=== Begin Enclosure ===

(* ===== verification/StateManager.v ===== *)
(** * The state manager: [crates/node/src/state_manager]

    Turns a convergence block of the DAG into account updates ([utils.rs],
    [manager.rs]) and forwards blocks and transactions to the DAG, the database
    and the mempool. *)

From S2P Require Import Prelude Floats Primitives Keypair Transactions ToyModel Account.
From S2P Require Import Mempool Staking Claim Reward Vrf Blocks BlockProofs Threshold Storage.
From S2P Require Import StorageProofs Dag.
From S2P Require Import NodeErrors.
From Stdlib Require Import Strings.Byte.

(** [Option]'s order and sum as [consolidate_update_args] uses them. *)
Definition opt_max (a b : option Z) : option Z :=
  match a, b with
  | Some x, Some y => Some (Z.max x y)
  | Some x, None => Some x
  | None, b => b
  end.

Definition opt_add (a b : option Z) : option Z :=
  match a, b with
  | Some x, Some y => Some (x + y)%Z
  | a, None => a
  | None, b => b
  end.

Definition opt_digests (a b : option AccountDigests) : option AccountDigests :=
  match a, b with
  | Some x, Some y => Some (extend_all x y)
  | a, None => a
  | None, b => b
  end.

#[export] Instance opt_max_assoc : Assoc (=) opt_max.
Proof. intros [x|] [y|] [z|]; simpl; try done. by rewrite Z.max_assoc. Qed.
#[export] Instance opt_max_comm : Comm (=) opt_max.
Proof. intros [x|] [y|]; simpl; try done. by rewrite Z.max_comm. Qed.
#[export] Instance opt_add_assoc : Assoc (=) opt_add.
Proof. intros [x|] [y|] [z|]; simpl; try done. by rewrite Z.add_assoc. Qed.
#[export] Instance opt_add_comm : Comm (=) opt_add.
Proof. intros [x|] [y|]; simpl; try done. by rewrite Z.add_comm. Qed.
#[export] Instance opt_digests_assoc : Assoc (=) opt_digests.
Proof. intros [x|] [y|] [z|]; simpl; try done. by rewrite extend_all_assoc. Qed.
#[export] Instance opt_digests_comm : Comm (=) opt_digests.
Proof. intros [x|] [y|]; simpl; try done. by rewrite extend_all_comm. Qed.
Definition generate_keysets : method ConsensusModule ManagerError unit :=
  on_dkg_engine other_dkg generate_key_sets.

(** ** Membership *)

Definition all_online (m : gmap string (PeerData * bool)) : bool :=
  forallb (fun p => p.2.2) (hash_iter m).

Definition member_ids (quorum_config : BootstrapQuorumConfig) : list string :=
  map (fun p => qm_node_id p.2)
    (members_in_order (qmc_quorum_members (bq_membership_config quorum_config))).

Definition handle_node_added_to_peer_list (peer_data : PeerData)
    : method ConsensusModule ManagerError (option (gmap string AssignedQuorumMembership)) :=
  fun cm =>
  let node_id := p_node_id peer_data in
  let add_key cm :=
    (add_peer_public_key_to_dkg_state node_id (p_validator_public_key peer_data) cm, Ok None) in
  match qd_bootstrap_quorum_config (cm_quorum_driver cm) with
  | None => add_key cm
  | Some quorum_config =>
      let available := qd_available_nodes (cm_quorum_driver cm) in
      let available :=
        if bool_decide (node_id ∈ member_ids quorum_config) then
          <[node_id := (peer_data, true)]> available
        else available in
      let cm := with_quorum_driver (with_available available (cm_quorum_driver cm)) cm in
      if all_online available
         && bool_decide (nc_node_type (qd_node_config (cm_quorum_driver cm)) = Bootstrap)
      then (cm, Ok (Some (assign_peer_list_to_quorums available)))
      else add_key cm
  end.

=== End Enclosure ===
=== Begin Enclosure ===

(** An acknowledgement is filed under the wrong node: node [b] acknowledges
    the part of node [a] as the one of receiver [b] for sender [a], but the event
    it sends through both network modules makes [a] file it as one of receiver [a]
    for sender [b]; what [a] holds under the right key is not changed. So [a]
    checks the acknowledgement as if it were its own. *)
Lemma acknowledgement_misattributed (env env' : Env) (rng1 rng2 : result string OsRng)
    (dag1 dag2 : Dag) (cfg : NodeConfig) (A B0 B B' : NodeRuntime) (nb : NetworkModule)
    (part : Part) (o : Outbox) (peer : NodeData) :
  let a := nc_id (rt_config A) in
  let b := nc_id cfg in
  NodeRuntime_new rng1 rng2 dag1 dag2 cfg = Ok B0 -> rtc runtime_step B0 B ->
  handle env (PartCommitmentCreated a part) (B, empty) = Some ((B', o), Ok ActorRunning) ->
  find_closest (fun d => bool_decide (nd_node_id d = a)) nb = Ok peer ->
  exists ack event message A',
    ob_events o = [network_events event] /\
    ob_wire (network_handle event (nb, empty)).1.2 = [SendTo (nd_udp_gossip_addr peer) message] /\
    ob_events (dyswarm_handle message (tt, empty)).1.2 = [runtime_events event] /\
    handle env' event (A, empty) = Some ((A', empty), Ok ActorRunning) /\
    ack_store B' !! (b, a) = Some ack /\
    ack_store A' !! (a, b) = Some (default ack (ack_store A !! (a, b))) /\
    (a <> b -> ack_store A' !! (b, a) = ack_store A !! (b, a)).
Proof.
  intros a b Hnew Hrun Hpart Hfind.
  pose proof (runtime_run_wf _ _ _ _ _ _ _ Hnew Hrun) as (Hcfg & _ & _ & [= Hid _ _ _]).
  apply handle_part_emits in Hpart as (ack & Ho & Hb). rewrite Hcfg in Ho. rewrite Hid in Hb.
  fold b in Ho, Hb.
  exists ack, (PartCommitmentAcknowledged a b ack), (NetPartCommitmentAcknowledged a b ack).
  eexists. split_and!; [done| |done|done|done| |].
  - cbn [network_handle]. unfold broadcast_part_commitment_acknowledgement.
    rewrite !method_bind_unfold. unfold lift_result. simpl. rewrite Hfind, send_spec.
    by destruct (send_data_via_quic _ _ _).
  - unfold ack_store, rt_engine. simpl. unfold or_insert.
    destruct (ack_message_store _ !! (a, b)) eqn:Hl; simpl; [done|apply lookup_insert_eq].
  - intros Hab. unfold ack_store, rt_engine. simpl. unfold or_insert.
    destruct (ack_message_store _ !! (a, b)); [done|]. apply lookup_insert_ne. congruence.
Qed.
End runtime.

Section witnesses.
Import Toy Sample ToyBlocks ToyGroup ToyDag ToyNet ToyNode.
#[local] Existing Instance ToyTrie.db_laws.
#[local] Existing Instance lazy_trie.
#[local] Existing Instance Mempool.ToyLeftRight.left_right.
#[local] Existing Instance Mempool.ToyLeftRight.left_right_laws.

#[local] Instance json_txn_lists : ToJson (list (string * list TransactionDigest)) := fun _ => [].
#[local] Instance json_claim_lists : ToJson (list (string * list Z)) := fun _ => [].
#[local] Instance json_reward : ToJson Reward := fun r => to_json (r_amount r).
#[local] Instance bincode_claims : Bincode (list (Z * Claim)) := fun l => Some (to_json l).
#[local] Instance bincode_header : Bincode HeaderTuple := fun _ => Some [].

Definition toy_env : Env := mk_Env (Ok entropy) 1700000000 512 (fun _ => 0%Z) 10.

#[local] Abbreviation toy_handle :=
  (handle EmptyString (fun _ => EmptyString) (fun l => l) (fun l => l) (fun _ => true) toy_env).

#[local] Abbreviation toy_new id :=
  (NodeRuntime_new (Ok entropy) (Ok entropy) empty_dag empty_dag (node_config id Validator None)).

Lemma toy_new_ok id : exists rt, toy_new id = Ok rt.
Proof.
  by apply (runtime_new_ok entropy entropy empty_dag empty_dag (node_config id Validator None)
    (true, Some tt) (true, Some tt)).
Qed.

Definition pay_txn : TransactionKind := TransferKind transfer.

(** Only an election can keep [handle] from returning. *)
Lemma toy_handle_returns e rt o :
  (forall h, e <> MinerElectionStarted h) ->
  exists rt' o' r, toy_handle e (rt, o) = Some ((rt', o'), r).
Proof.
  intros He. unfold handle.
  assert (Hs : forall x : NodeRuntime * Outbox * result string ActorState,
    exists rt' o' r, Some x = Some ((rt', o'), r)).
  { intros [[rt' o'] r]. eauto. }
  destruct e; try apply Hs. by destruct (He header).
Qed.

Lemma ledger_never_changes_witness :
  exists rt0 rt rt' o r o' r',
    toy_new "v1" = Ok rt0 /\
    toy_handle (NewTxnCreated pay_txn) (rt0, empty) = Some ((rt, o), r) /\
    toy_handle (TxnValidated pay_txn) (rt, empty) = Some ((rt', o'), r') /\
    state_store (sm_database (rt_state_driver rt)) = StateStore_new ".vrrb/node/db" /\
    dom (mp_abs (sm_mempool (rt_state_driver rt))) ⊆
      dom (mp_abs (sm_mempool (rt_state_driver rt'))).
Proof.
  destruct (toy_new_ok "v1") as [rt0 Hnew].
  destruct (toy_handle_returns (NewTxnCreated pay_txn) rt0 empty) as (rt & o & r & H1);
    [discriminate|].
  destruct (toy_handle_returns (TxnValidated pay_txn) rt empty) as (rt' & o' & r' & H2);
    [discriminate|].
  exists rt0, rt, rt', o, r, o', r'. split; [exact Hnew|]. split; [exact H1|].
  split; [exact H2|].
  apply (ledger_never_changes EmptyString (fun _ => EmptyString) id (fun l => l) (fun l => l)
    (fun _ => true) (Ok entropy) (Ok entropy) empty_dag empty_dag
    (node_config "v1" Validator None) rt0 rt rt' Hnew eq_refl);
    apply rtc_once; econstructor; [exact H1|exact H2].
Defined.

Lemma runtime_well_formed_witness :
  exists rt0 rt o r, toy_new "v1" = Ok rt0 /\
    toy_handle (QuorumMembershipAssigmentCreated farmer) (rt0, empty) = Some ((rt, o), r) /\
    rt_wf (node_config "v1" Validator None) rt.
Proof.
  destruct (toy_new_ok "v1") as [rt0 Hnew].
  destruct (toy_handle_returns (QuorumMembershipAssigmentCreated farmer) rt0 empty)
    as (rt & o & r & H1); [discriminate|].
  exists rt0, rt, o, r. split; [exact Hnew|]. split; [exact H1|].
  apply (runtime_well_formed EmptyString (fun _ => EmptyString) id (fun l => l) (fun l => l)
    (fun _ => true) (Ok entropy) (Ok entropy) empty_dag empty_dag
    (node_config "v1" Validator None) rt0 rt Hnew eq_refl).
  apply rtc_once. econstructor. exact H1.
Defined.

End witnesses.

=== End Enclosure ===

→ **Exercise prompt**
Extract exactly and only the lines above from the line containing "(* ===== verification/StateManager.v ===== *)" through the line containing "#[export] Instance opt_add_comm", both end lines included.

→ **Answer**
(* ===== verification/StateManager.v ===== *)
(** * The state manager: [crates/node/src/state_manager]

    Turns a convergence block of the DAG into account updates ([utils.rs],
    [manager.rs]) and forwards blocks and transactions to the DAG, the database
    and the mempool. *)

From S2P Require Import Prelude Floats Primitives Keypair Transactions ToyModel Account.
From S2P Require Import Mempool Staking Claim Reward Vrf Blocks BlockProofs Threshold Storage.
From S2P Require Import StorageProofs Dag.
From S2P Require Import NodeErrors.
From Stdlib Require Import Strings.Byte.

(** [Option]'s order and sum as [consolidate_update_args] uses them. *)
Definition opt_max (a b : option Z) : option Z :=
  match a, b with
  | Some x, Some y => Some (Z.max x y)
  | Some x, None => Some x
  | None, b => b
  end.

Definition opt_add (a b : option Z) : option Z :=
  match a, b with
  | Some x, Some y => Some (x + y)%Z
  | a, None => a
  | None, b => b
  end.

Definition opt_digests (a b : option AccountDigests) : option AccountDigests :=
  match a, b with
  | Some x, Some y => Some (extend_all x y)
  | a, None => a
  | None, b => b
  end.

#[export] Instance opt_max_assoc : Assoc (=) opt_max.
Proof. intros [x|] [y|] [z|]; simpl; try done. by rewrite Z.max_assoc. Qed.
#[export] Instance opt_max_comm : Comm (=) opt_max.
Proof. intros [x|] [y|]; simpl; try done. by rewrite Z.max_comm. Qed.
#[export] Instance opt_add_assoc : Assoc (=) opt_add.
Proof. intros [x|] [y|] [z|]; simpl; try done. by rewrite Z.add_assoc. Qed.
#[export] Instance opt_add_comm : Comm (=) opt_add.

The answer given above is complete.